Lemma for_each_stationary (l : list string) : forall wa wb,
  (forall n m addr,
     getUserAccountData rt n addr = getUserAccountData rt m addr) ->
  (forall n, delivers rt n = true) ->
  user_data wa = user_data wb ->
  exists sent,
    api_log (snd (for_each l (check_and_notify rt) wa))
    = (api_log wa ++ sent)%list
    /\ api_log (snd (for_each l (check_and_notify rt) wb))
       = (api_log wb ++ sent)%list.
Proof.
  induction l as [|k l IH]; intros wa wb Hsrc Hok Hud; cbn [for_each].
  - exists []. cbn. now rewrite !app_nil_r.
  - unfold bind.
    destruct (check_and_notify_stationary k wa wb Hsrc Hok Hud)
      as (s1 & Hfst & Ha & Hb).
    destruct (check_and_notify_frame rt k wa) as [Hua _].
    destruct (check_and_notify_frame rt k wb) as [Hub _].
    destruct (check_and_notify rt k wa) as [[[]|ea] wa1];
      destruct (check_and_notify rt k wb) as [[[]|eb] wb1];
      cbn [fst snd] in *; try discriminate.
    + destruct (IH wa1 wb1 Hsrc Hok) as (s2 & Ha2 & Hb2);
        [now rewrite Hua, Hub|].
      exists (s1 ++ s2)%list.
      now rewrite Ha2, Hb2, Ha, Hb, <- !app_assoc.
    + exists s1. now split.
Qed.

(** X20: no alert is remembered.  When the positions do not change
    (the metric source answers the same at every call) and every
    message is delivered, the next sweep sends exactly the messages
    of this one again: an alert or an unavailable notice is repeated
    at every tick for as long as its condition holds. *)
Theorem sweep_repeats_notices w :
  (forall n m addr,
     getUserAccountData rt n addr = getUserAccountData rt m addr) ->
  (forall n, delivers rt n = true) ->
  let w1 := snd (periodic_check rt w) in
  exists sent,
    api_log w1 = (api_log w ++ sent)%list
    /\ api_log (snd (periodic_check rt w1)) = (api_log w1 ++ sent)%list.
Proof.
  intros Hsrc Hok. cbn zeta.
  destruct (periodic_check_frame rt w) as [Hud _].
  unfold periodic_check at 2. unfold bind, get_user_data.
  rewrite Hud.
  unfold periodic_check at 1 2 3. unfold bind, get_user_data.
  apply for_each_stationary; [exact Hsrc | exact Hok |].
  now destruct (for_each_frame rt (dict_keys (user_data w)) w) as [-> _].
Qed.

_Assigned task_
Repeat the data. Leave nothing out and change nothing.

_Response for this exercise_
Lemma for_each_stationary (l : list string) : forall wa wb,
  (forall n m addr,
     getUserAccountData rt n addr = getUserAccountData rt m addr) ->
  (forall n, delivers rt n = true) ->
  user_data wa = user_data wb ->
  exists sent,
    api_log (snd (for_each l (check_and_notify rt) wa))
    = (api_log wa ++ sent)%list
    /\ api_log (snd (for_each l (check_and_notify rt) wb))
       = (api_log wb ++ sent)%list.
Proof.
  induction l as [|k l IH]; intros wa wb Hsrc Hok Hud; cbn [for_each].
  - exists []. cbn. now rewrite !app_nil_r.
  - unfold bind.
    destruct (check_and_notify_stationary k wa wb Hsrc Hok Hud)
      as (s1 & Hfst & Ha & Hb).
    destruct (check_and_notify_frame rt k wa) as [Hua _].
    destruct (check_and_notify_frame rt k wb) as [Hub _].
    destruct (check_and_notify rt k wa) as [[[]|ea] wa1];
      destruct (check_and_notify rt k wb) as [[[]|eb] wb1];
      cbn [fst snd] in *; try discriminate.
    + destruct (IH wa1 wb1 Hsrc Hok) as (s2 & Ha2 & Hb2);
        [now rewrite Hua, Hub|].
      exists (s1 ++ s2)%list.
      now rewrite Ha2, Hb2, Ha, Hb, <- !app_assoc.
    + exists s1. now split.
Qed.

(** X20: no alert is remembered.  When the positions do not change
    (the metric source answers the same at every call) and every
    message is delivered, the next sweep sends exactly the messages
    of this one again: an alert or an unavailable notice is repeated
    at every tick for as long as its condition holds. *)
Theorem sweep_repeats_notices w :
  (forall n m addr,
     getUserAccountData rt n addr = getUserAccountData rt m addr) ->
  (forall n, delivers rt n = true) ->
  let w1 := snd (periodic_check rt w) in
  exists sent,
    api_log w1 = (api_log w ++ sent)%list
    /\ api_log (snd (periodic_check rt w1)) = (api_log w1 ++ sent)%list.
Proof.
  intros Hsrc Hok. cbn zeta.
  destruct (periodic_check_frame rt w) as [Hud _].
  unfold periodic_check at 2. unfold bind, get_user_data.
  rewrite Hud.
  unfold periodic_check at 1 2 3. unfold bind, get_user_data.
  apply for_each_stationary; [exact Hsrc | exact Hok |].
  now destruct (for_each_frame rt (dict_keys (user_data w)) w) as [-> _].
Qed.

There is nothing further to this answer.